Lemma to_sign3_inv object decrypted tag hl n h t1 t2 p r :
  blen tag = 32 ->
  rdn object 8 (hl - 8) = Ok h -> wr (malloc (hl - 8 + 32 + n)) 0 h = Ok t1 ->
  wr t1 (hl - 8) tag = Ok t2 -> rdn decrypted 0 n = Ok p -> wr t2 (hl - 8 + 32) p = Ok r ->
  r = (slice object 8 (hl - 8) ++ tag) ++ slice decrypted 0 n.
Proof.
  intros Lt Eh E1 E2 Ep E. apply rdn_ok_inv in Eh as (-> & _ & ? & ?).
  apply rdn_ok_inv in Ep as (-> & _ & ? & ?).
  rewrite wr_malloc_start in E1 by (rewrite blen_slice; lia). injection E1 as <-.
  rewrite blen_slice in E2 by lia.
  rewrite wr_malloc in E2 by (rewrite ?blen_slice; lia). injection E2 as <-.
  rewrite wr_malloc_last in E by (rewrite ?blen_app, ?blen_slice; lia). by injection E as <-.
Qed.

Lemma parse_pubkey_v4_inv object ripe v s out :
  blen ripe = 20 -> bm_parse_pubkey_v4 object ripe v s = Ok out ->
  exists h decrypted, bm_object_parse_header object = Ok h
    /\ object_type h = BM_OBJECT_PUBKEY /\ version h = 4
    /\ c_ripe out = ripe /\ c_address_version out = v /\ c_stream out = s
    /\ c_tag out = slice (address_digest v s ripe) 32 32
    /\ slice object (header_len h) 32 = c_tag out
    /\ bm_crypto_ecies_decrypt (slice object (header_len h + 32) (blen object - header_len h - 32))
         (slice (address_digest v s ripe) 0 32) = Ok decrypted
    /\ pubkey_evidence (slice object 8 (header_len h - 8) ++ c_tag out) decrypted out.
Proof.
  intros Lr. unfold bm_parse_pubkey_v4. intros E. apply bind_ok_inv in E as (h & Eh & E).
  destruct (Z.eqb_spec (object_type h) BM_OBJECT_PUBKEY); [|done].
  destruct (Z.eqb_spec (version h) 4); [|done]. cbn [negb orb] in E. case_match; [done|].
  apply bind_ok_inv in E as (tag & Et & E). apply bind_ok_inv in E as (ct & Ec & E).
  rewrite secret_and_tag_eq in E by done. rewrite bind_ok in E. cbv beta iota zeta in E.
  fold (address_digest v s ripe) in E. destruct (list_eqb tag _) eqn:Etag; [|done]. cbn [negb] in E.
  apply list_eqb_eq in Etag. apply bind_ok_inv in E as (d & Ed & E).
  apply bind_ok_inv in E as (k & Ek & E). apply bind_ok_inv in E as (hd & E1 & E).
  apply bind_ok_inv in E as (t1 & E2 & E). apply bind_ok_inv in E as (t2 & E3 & E).
  apply bind_ok_inv in E as (pl & E4 & E). apply bind_ok_inv in E as (t3 & E5 & E).
  apply bind_ok_inv in E as (ok & E6 & E). destruct ok; [|done]. cbn [negb] in E.
  apply bind_ok_inv in E as (rp & E7 & E). destruct (list_eqb rp ripe) eqn:Er; [|done].
  apply list_eqb_eq in Er as ->. cbn [negb] in E. injection E as <-.
  apply rdn_ok_inv in Et as (Et & ? & _ & ?). apply rdn_ok_inv in Ec as (-> & _).
  pose proof (to_sign3_inv _ _ tag _ _ _ _ _ _ _ ltac:(rewrite Et, blen_slice; lia) E1 E2 E3 E4 E5) as ->.
  apply verify_at_true in E6 as (sig & Hv).
  pose proof (take_pubkey_inv _ _ Ek) as (_ & Hs & He & Ls & Le & _).
  rewrite calc_ripe_eq in E7 by done. apply ok_inj in E7.
  exists h, d. cbn [c_ripe c_address_version c_stream c_tag]. split_and!; [done..|].
  exists k, sig. cbn [c_signing_pubkey c_encryption_pubkey c_ripe c_nonce_trials_per_byte
    c_payload_length_extra_bytes c_tag]. rewrite <- Hs, <- He. split_and!; try done. by apply signed_prefix.
Qed.

Lemma parse_pubkey_v3_safe object :
  bytes_ok object -> blen object < 2 ^ 31 -> safe (bm_parse_pubkey_v3 object).
Proof.
  intros Hb Hl. unfold bm_parse_pubkey_v3. apply safe_bind; [apply parse_header_safe|].
  intros h Eh. apply parse_header_inv in Eh as (? & ? & _); [|done]. case_match; [done|]. cbv zeta.
  set (p := drop (Z.to_nat (header_len h)) object).
  assert (Lp : blen p = blen object - header_len h) by (apply blen_drop; lia).
  assert (Hp : bytes_ok p) by (unfold p; auto with bytes).
  apply safe_bind; [apply take_pubkey_safe; [done|lia]|]. intros k Ek.
  pose proof (take_pubkey_inv _ _ Ek) as (_ & _ & _ & Ls & Le & _).
  apply take_pubkey_bounds in Ek as (? & ? & ? & ?); [|done|lia].
  rewrite (rdn_ok object 8) by lia. cbn_bind.
  rewrite wr_malloc_start by (rewrite blen_slice by lia; lia). cbn_bind. rewrite rdn_ok by lia. cbn_bind.
  rewrite wr_malloc_last by (rewrite ?blen_slice by lia; lia). cbn_bind.
  apply safe_bind; [apply verify_at_safe; (done || lia)|]. intros ok _. destruct ok; [|done].
  by rewrite calc_ripe_eq.
Qed.

Lemma parse_pubkey_v4_safe object ripe v s :
  (forall k d, HMAC_SHA256 k d <> None) ->
  bytes_ok object -> blen object < 2 ^ 31 -> blen ripe = 20 -> safe (bm_parse_pubkey_v4 object ripe v s).
Proof.
  intros Hh Hb Hl Lr. unfold bm_parse_pubkey_v4. apply safe_bind; [apply parse_header_safe|].
  intros h Eh. apply parse_header_inv in Eh as (? & ? & _); [|done]. case_match; [done|].
  destruct (Z.gtb_spec (header_len h + 32) (blen object)); [done|].
  rewrite (rdn_ok object (header_len h)) by lia. cbn_bind.
  rewrite (rdn_ok object (header_len h + 32)) by lia. cbn_bind.
  rewrite secret_and_tag_eq by done. cbn_bind. case_match; [done|].
  set (ct := slice object (header_len h + 32) _).
  assert (Hc : bytes_ok ct) by (unfold ct; auto with bytes).
  assert (Lc : blen ct = blen object - header_len h - 32) by (apply blen_slice; lia).
  apply safe_bind; [by apply ecies_decrypt_safe|]. intros d Ed.
  apply ecies_decrypt_bytes in Ed as [Hd Ld]; [|done].
  apply safe_bind; [apply take_pubkey_safe; [done|lia]|]. intros k Ek.
  pose proof (take_pubkey_inv _ _ Ek) as (_ & _ & _ & Ls & Le & _).
  apply take_pubkey_bounds in Ek as (? & ? & ? & ?); [|done|lia].
  rewrite (rdn_ok object 8) by lia. cbn_bind.
  rewrite wr_malloc_start by (rewrite blen_slice by lia; lia). cbn_bind.
  rewrite wr_malloc by (rewrite ?blen_slice by lia; lia). cbn_bind. rewrite rdn_ok by lia. cbn_bind.
  rewrite wr_malloc_last by (rewrite ?blen_app, ?blen_slice by lia; lia). cbn_bind.
  apply safe_bind; [apply verify_at_safe; (done || lia)|]. intros ok _. destruct ok; [|done]. cbn [negb].
  rewrite calc_ripe_eq by done. cbn_bind. by case_match.
Qed.

Lemma parse_pubkey_v2_safe object :
  bytes_ok object -> blen object < 2 ^ 31 -> safe (bm_parse_pubkey_v2 object).
Proof.
  intros Hb Hl. unfold bm_parse_pubkey_v2. apply safe_bind; [apply parse_header_safe|].
  intros h Eh. apply parse_header_inv in Eh as (? & ? & _); [|done]. case_match; [done|]. cbv zeta.
  destruct (Z.eqb_spec (blen object - header_len h) (4 + 64 + 64)); [|done]. cbn [negb].
  set (p := drop (Z.to_nat (header_len h)) object).
  assert (Lp : blen p = 132) by (unfold p; rewrite blen_drop; lia).
  destruct (read_be32_in p 0) as [bf ->]; [lia..|]. cbn_bind. rewrite !rdn_ok by lia. cbn_bind.
  by rewrite calc_ripe_eq by (rewrite blen_cons, blen_slice; lia).
Qed.
End Evidence.

(** ** The cache *)

Definition entry_ok (e : bm_cached_pubkey) : Prop :=
  blen (c_ripe e) = 20 /\ blen (c_tag e) = 32 /\ blen (c_signing_pubkey e) = 65
  /\ blen (c_encryption_pubkey e) = 65 /\ is_u64 (c_address_version e) /\ is_u64 (c_stream e)
  /\ is_u32 (c_behavior_bitfield e) /\ is_u64 (c_nonce_trials_per_byte e)
  /\ is_u64 (c_payload_length_extra_bytes e).

(** What was stored is what is loaded, whatever the cache held for that ripe before. *)
Lemma cache_lookup_upsert db e t :
  entry_ok e -> bm_pubkey_cache_lookup_by_ripe (bm_pubkey_cache_upsert db e t) (c_ripe e) = Ok e.
Proof.
  intros (L1 & L2 & L3 & L4 & H1 & H2 & H3 & H4 & H5).
  assert (load : forall used, load_row (c_ripe e) (entry_row e t used) = Ok e).
  { intros used. unfold load_row, entry_row, blob_field. cbn [pk_tag pk_address_version pk_stream
      pk_behavior_bitfield pk_signing pk_encryption pk_nonce_trials pk_extra_bytes].
    rewrite L1, L2, L3, L4, !u64_s64 by done. cbn [Z.eqb Pos.eqb negb orb].
    unfold is_u32 in H3. rewrite s64_small by lia. unfold u32. rewrite Z.mod_small by lia.
    by destruct e. }
  unfold bm_pubkey_cache_lookup_by_ripe, bm_pubkey_cache_upsert, with_pubkey_cache.
  cbn [pubkey_cache]. rewrite lookup_upsert, decide_True by done. case_match; apply load.
Qed.

Section PubkeyProperties.
Context `{OSL : OpenSSLLaws}.

Lemma identity_entry_ok id v tag n x :
  identity_ok id -> is_u64 v -> blen tag = 32 -> is_u64 n -> is_u64 x ->
  entry_ok (identity_entry id v (id_ripe id) tag n x).
Proof.
  intros (_ & Hs & L1 & L2 & _) ? ? ? ?. pose proof (blen_id_ripe id).
  unfold entry_ok, identity_entry. cbn [c_ripe c_tag c_signing_pubkey c_encryption_pubkey
    c_address_version c_stream c_behavior_bitfield c_nonce_trials_per_byte c_payload_length_extra_bytes].
  split_and!; try done. unfold is_u32. destruct (id_does_ack id); lia.
Qed.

┄┄┄┄┄┄┄┄┄┄┄┄┄┄┄┄┄┄┄┄

**DIRECTIONS**: Among the entries above, find the line with "blen ripe = 20 -> bm_parse_pubkey_v4" and the line with "32 = c_tag out"; give again exactly these two lines and all lines between them.

**ANSWER SPACE**:
  blen ripe = 20 -> bm_parse_pubkey_v4 object ripe v s = Ok out ->
  exists h decrypted, bm_object_parse_header object = Ok h
    /\ object_type h = BM_OBJECT_PUBKEY /\ version h = 4
    /\ c_ripe out = ripe /\ c_address_version out = v /\ c_stream out = s
    /\ c_tag out = slice (address_digest v s ripe) 32 32
    /\ slice object (header_len h) 32 = c_tag out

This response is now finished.